В этом явлении есть элементы болезни, требующей вмешательства врача; но есть и духовный порок, который можно лечить духовным просвещением, укреплением непосредственного чувства целостности и осмысленности бытия по ту сторону всех символов, всех интеллектуальных, нарисованных и изваянных икон. Не отбрасывая ни одной, но пытаясь понять их все. Как в разных культурах выражается целостность бытия, Истина с большой буквы, истина о мире как единстве? Как выглядит тип творца и носителя культуры – в Китае, в Индии, на мусульманском Востоке, в христианском мире? Эти два вопроса органически связаны. Начнем со второго. И сразу сталкиваемся с трудностью: нам не хватает слов, терминов. Называя вещи привычными словами, мы модернизируем прошлое, вносим в него черты, сложившиеся в Новое время и даже в позднее Новое время (XIX–XX вв.)
В русском языке нет аналога термина literati, принятого в западной синологической литературе. Такие обороты, как «интеллигенция древнего Китая», «средневековый интеллигент», не совсем удовлетворительны. Они стирают грань между интеллигенцией в собственном смысле слова (явлением Нового времени) и протоинтеллигенцией более ранних эпох. Нам хочется, напротив, подчеркнуть рубеж и выделить специфический тип «носителя писания», отличного и от носителя культуры дописьменных обществ (колдун, знахарь, шаман), и от интеллектуалов (и интеллигентов) современности. Подходящим русским словом представляется «книжник», термин, заимствованный из евангельского контекста, но распространенный на все традиционные цивилизации. Таким образом, словом «книжник» описывается некоторая общность древнеегипетских писцов, древнееврейских хахамов, книжников Евангелия, китайских шэньши, индийских пандитов, мусульманских улемов и факихов, католических схоластов.
Книжник – не единственный носитель традиционной культуры. Конфуцианскому шэньши противостоит даоский отшельник, буддийский монах; пандиту – саньяси, улему – суфий, евангельскому книжнику – пророки и апостолы, схоласту – нищенствующие «братцы». Некоторые из них пишут (или диктуют) сочинения (иногда приобретающие статус священного писания), но связь с книжностью (даже священной) здесь менее существенна и уступает первое место непосредственному вдохновению и передаче духовного опыта от учителя к ученику. Господствующий здесь тип колеблется между углублением внутрь (до молчальничества) и проповедью, всегда эмоциональной, часто в юродской форме. Назовем этот тип аскетом-проповедником.

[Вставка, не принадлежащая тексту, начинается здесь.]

Fixpoint session_log (fuel : nat) (policy : InboundPeerPolicy) (others : nat → NodeInner * Disk → NodeInner * Disk)
    (clock : nat → Z) (cn : Counters) (s : Stream) (node : NodeInner * Disk) : list Handled :=
  match fuel with
  | O => []
  | S f =>
    let i := Z.to_nat (saturating_add32 (cn_frames_seen cn) 1) in
    frame_read cn s (clock i) (others i node)
    ++ match session_iter policy (others i) (clock i) cn s node with
       | (Some _, _, _, _) => []
       | (None, cn, s, node) => session_log f policy others clock cn s node
       end
  end.

(** All frames of a connection after the handshake. *)
Definition connection_log (policy : InboundPeerPolicy) (others : nat → NodeInner * Disk → NodeInner * Disk)
    (clock : nat → Z) (s : Stream) (node : NodeInner * Disk) : list Handled :=
  match peer_session_setup node.1 s with
  | (Ok _, s') => session_log session_fuel policy others clock counters_zero s' node
  | _ => []
  end.
End kinds.

(** ** Counters and counts *)

Section quota_props.
Context `{CryptoLaws}.

Lemma count_snoc kind log h : count kind (log ++ [h]) = count kind log + (if kind h then 1 else 0).
Proof.
  unfold count. rewrite filter_app, zlen_app. f_equal. rewrite filter_cons. case_decide as Hk; rewrite filter_nil.
  - by rewrite Hk.
  - by destruct (kind h).
Qed.

Lemma count_le kind log : 0 ≤ count kind log ≤ zlen log.
Proof. unfold count, zlen. pose proof (length_filter (λ h, kind h = true) log). lia. Qed.

(** The counts are far from the range of their type. *)
Lemma tally_small policy log :
  within_limits policy 1 (tally log) →
  cn_protocol_errors (tally log) ≤ 8192 ∧ cn_strikes (tally log) ≤ 8192 ∧ cn_stale (tally log) ≤ 8192 ∧ cn_tx (tally log) ≤ 8192.
Proof.
  intros Hl. pose proof (count_le is_malformed log). pose proof (count_le is_invalid log). pose proof (count_le is_stale log).
  pose proof (count_le is_tx log). unfold tally in *. limits.
Qed.

Lemma tally_nil : tally [] = counters_zero.
Proof. reflexivity. Qed.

В некоторых дочерних цивилизациях монахи, первоначально иностранные, выполняют сразу обе функции – «проповедника» и «книжника». В этих случаях постепенно складывается различие между монашескими толками (например, тэндай – нитирэн) или орденами (бенедектинцы – францисканцы).
Разница между носителями культуры архаической древности, классической древности и средних веков в нашей схеме остается невыявленной. Однако это создает известные неудобства лишь при исследовании культур Средиземноморья, так как в Индии и Китае не было резкого разрыва между архаикой и классикой, между древностью и средними веками. Термины «древний», «средневековый» и» традиционный» оказываются здесь во многих случаях синонимами.

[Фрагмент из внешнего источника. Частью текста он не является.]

Lemma sync_peers_true conns clock i peers b node node' :
  sync_peers conns clock i peers b node = Some (Ok true, node') ↔ b = true ∧ Synced conns clock i peers node node'.
Proof.
  revert i b node. induction peers as [|p peers IH]; intros i b node; cbn [sync_peers].
  { split; [intros [= -> ->]; by split; [|constructor]|]. intros [-> Hs]. by inversion Hs. }
  destruct (sync_from_peer_with_clock _ _ _ _ node) as [[[o|e|] node1]|] eqn:Hsync.
  - rewrite IH. split; intros [-> Hs]; (split; [done|]); [by econstructor|]. inversion Hs; subst. by simplify_eq.
  - rewrite IH. split; [by intros [? _]|]. intros [_ Hs]. inversion Hs; subst. by simplify_eq.
  - split; [done|]. intros [_ Hs]. inversion Hs; subst. by simplify_eq.
  - split; [done|]. intros [_ Hs]. inversion Hs; subst. by simplify_eq.
Qed.

Lemma save_safe b dir n d :
  node_inv n d → bs_path (ni_store n) = chain_path dir →
  let res := save b (path_in_data_dir dir) d in res.1 ≠ Panic ∧ node_inv n res.2.
Proof.
  intros Hi Hp. split; [apply save_no_panic|]. apply (node_inv_files n d); [done|]. rewrite Hp. apply save_keeps. by apply join_ne.
Qed.

Lemma sync_known_ok cfg env n d :
  node_inv n d → bs_path (ni_store n) = chain_path (rc_data_dir cfg) → (∀ i j, te_sync_conns env i j ≠ Panic) →
  step_ok n (sync_known_peers cfg env (n, d)).
Proof.
  intros Hi Hp Hc. unfold sync_known_peers. destruct (rc_peers cfg) as [|p peers]; [by apply step_ok_end|]. cbn [fst].
  set (targets := filter_available _ _ _).
  destruct (sync_targets_ok (te_sync_conns env) (te_sync_clock env) (te_book_clock env) 0 targets n d Hc Hi) as (r&n1&d1&->&Hr&Hi1&Hg).
  destruct r as [[]|e|]; [|by apply step_ok_end|done].
  destruct (save_safe (ni_peer_book n1) (rc_data_dir cfg) n1 d1 Hi1) as [Hs1 Hs2]; [destruct Hg as (_&->&_); done|].
  destruct (save _ _ d1) as [r d2]. by apply step_ok_end.
Qed.

Lemma retry_ok cfg env allowed n d :
  node_inv n d → (∀ i j, te_retry_conns env i j ≠ Panic) → step_ok n (retry_sync cfg env allowed (n, d)).
Proof. intros Hi Hc. unfold retry_sync. case_match; [by apply sync_peers_ok|by apply step_ok_end]. Qed.

(** What happened in an iteration that sealed the block [b], from the node
    after the drain to the node at the end: if sealing was not allowed yet, the
    catch-up call with every configured peer returned without an error; the
    stale transactions were removed from the pool; the attempt to seal took the
    block's transactions from this pool and left chain, file and pool in step;
    and the second catch-up only extended the chain. *)
Definition sealed_ok (cfg : RunConfig) (env : TickEnv) (allowed : bool) (node : NodeInner * Disk) (b : Block)
    (node' : NodeInner * Disk) : Prop :=
  ∃ n2 d2 n4 d4,
    (if allowed then (n2, d2) = node
     else rc_peers cfg ≠ [] ∧ Synced (te_retry_conns env) (te_retry_clock env) 0 (rc_peers cfg) node (n2, d2))
    ∧ seal_block (te_now env) true (hygiene n2, d2) = (Ok (Some b), (n4, d4))
    ∧ is_Some (encode_block b) ∧ blk_transactions b ≠ []
    ∧ blk_transactions b `sublist_of` clone_fifo (ni_pool (hygiene n2))
    ∧ bc_blocks (ni_chain n4) = bc_blocks (ni_chain n2) ++ [b] ∧ node_inv n4 d4 ∧ bs_poisoned (ni_store n4) = false
    ∧ clone_fifo (ni_pool n4)
      = filter (λ t, tx_tx_hash t ∉ tx_tx_hash <$> blk_transactions b) (clone_fifo (ni_pool (hygiene n2)))
    ∧ sync_known_peers cfg env (n4, d4) = Some (Ok tt, node')
    ∧ grows node.1 n2 ∧ grows n4 node'.1.

(** The part of an iteration under the lock, with [Q] of a sealed block and the
    final node. *)
Definition tick_ok (Q : Block → NodeInner * Disk → Prop) (n : NodeInner)
    (o : option (Res string (option Block) * bool * (NodeInner * Disk))) : Prop :=
  ∃ r allowed' n' d', o = Some (r, allowed', (n', d')) ∧ r ≠ Panic ∧ node_inv n' d' ∧ grows n n'
    ∧ match r with Ok (Some b) => allowed' = true ∧ is_Some (encode_block b) ∧ Q b (n', d') | _ => True end.

Lemma tick_ok_err Q n allowed' e n' d' :
  node_inv n' d' → grows n n' → tick_ok Q n (Some (Err e, allowed', (n', d'))).
Proof. intros. by exists (Err e), allowed', n', d'. Qed.

Lemma hygiene_grows n : grows n (hygiene n).
Proof. done. Qed.

Lemma seal_grows now allowed n d r n' d' : seal_post now allowed n d (r, (n', d')) → grows n n'.
Proof.
  intros (_&Hh&Hr). apply home_grows; [done|]. destruct r as [[b|]|e|]; [|..|done].
  2: destruct Hr as [_ [[-> _]|(_&->&_)]]; done.
  2: by destruct Hr as (_&->&_).
  destruct Hr as (_&_&_&->&_). by apply prefix_app_r.
Qed.

Lemma tick_sealing_ok cfg env allowed n d :
  tick_env_ok (chain_path (rc_data_dir cfg)) env → node_inv n d → bs_path (ni_store n) = chain_path (rc_data_dir cfg) →
  tick_ok (sealed_ok cfg env allowed (n, d)) n (tick_sealing cfg env allowed (n, d)).
Proof.
  intros Henv Hi Hpath. unfold tick_sealing.
  destruct (retry_ok cfg env allowed n d Hi (tk_retry _ _ Henv)) as (r2&n2&d2&Hretry&Hr2&Hi2&Hg2). rewrite Hretry.
  destruct r2 as [allowed2|e|]; [|by apply tick_ok_err|done].
  pose proof (seal_block_spec (te_now env) allowed2 (hygiene n2) d2 (hygiene_node_inv n2 d2 Hi2) (tk_now _ _ Henv)) as Hseal.
  destruct (seal_block _ _ _) as [r3 [n3 d3]] eqn:Hrun. pose proof (seal_grows _ _ _ _ _ _ _ Hseal) as Hg3.
  destruct Hseal as (Hi3&_&Hs). assert (grows n n3) as Hgn3 by (etrans; [exact Hg2|etrans; [apply (hygiene_grows n2)|exact Hg3]]).
  destruct r3 as [sealed|e|]; [|by apply tick_ok_err|done].
  destruct (sync_known_ok cfg env n3 d3 Hi3) as (r4&n4&d4&Hsync&Hr4&Hi4&Hg4); [destruct Hgn3 as (_&->&_); done|apply (tk_sync _ _ Henv)|].
  rewrite Hsync. assert (grows n n4) as Hgn4 by (by etrans). destruct r4 as [[]|e|]; [|by apply tick_ok_err|done].
  exists (Ok sealed), allowed2, n4, d4. split_and!; [done..|]. destruct sealed as [b|]; [|done].
  destruct Hs as (->&Hne&Hsub&Hbs&Hpo&Hfifo&He). split_and!; [done..|]. exists n2, d2, n3, d3. split_and!; [|done..].
  unfold retry_sync in Hretry. destruct allowed; cbn [negb andb] in Hretry; [by injection Hretry as <- <-|].
  destruct (rc_peers cfg) as [|p peers] eqn:Hpeers; [done|]. cbn [length Nat.eqb negb] in Hretry.
  split; [done|]. by apply sync_peers_true in Hretry as [_ Hsy].
Qed.

Lemma tick_locked_ok cfg env allowed n d :
  tick_env_ok (chain_path (rc_data_dir cfg)) env → node_inv n d → bs_path (ni_store n) = chain_path (rc_data_dir cfg) →
  tick_ok (λ b node', ∃ r pool1 d1,
             drain_pending_file (path_join (rc_data_dir cfg) PENDING_TX_FILE) (ni_pool n, d) = (r, (pool1, d1))
             ∧ sealed_ok cfg env allowed (set_pool n pool1, d1) b node') n
    (tick_locked cfg env allowed (n, d)).
Proof.
  intros Henv Hi Hpath. unfold tick_locked. destruct (bs_poisoned (ni_store n)); [by apply tick_ok_err|].
  destruct (drain_safe (rc_data_dir cfg) (ni_pool n) d (nv_pool _ _ Hi)) as (Hd1&Hd2&Hd3).
  destruct (drain_pending_file _ (ni_pool n, d)) as [rd [pool d1]]. cbn [fst snd] in *.
  destruct (tick_sealing_ok cfg env allowed (set_pool n pool) d1 Henv) as (r&a&n'&d'&Heq&Hr&Hi'&Hg'&Hs).
  - apply (node_inv_files _ d); [by apply node_inv_pool|]. cbn. by rewrite Hpath.
  - done.
  - exists r, a, n', d'. split_and!; [by destruct rd|done..|]. destruct r as [[b|]| |]; [|done..].
    destruct Hs as (->&He&Hs). split_and!; [done..|]. by exists rd, pool, d1.
Qed.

Средневековая традиция в целом скорее продолжает древнюю, чем отрицает ее. Специфически средневековые черты в Индии и Китае подобны новым веткам, которые вырастают на старом стволе, рядом с массой старых ветвей, постепенно сплетаясь с ними и теряясь в их массе (так постепенно поглощается китайской традицией буддизм, заимствованный из Индии). И говоря о средневековом книжнике (или проповеднике), мы просто выдвигаем на первое место тот тип носителя культуры, который непосредственно столкнулся с вызовом Нового времени. Более ранние эпохи при этом, естественно, отодвигаются на задний план. Применительно к Китаю это означает акцент на носителей неоконфуцианского синтеза.
«Средневековый книжник» – значительно более искусственная абстракция, чем «современный интеллектуал». Современный химик может переехать из Индии в США или из Америки в Индию и продолжать работать по специальности. Некоторые виды таких миграций приняли массовый характер и получили название «утечки умов». Более тонким духовным коррелятом является взаимное проникновение литературных, религиозных и т. п. традиций и появление мировых синкретических стилей в искусстве. Пассивной формой того же процесса является популярность европейского романа на Востоке, дальневосточной живописи – на Западе.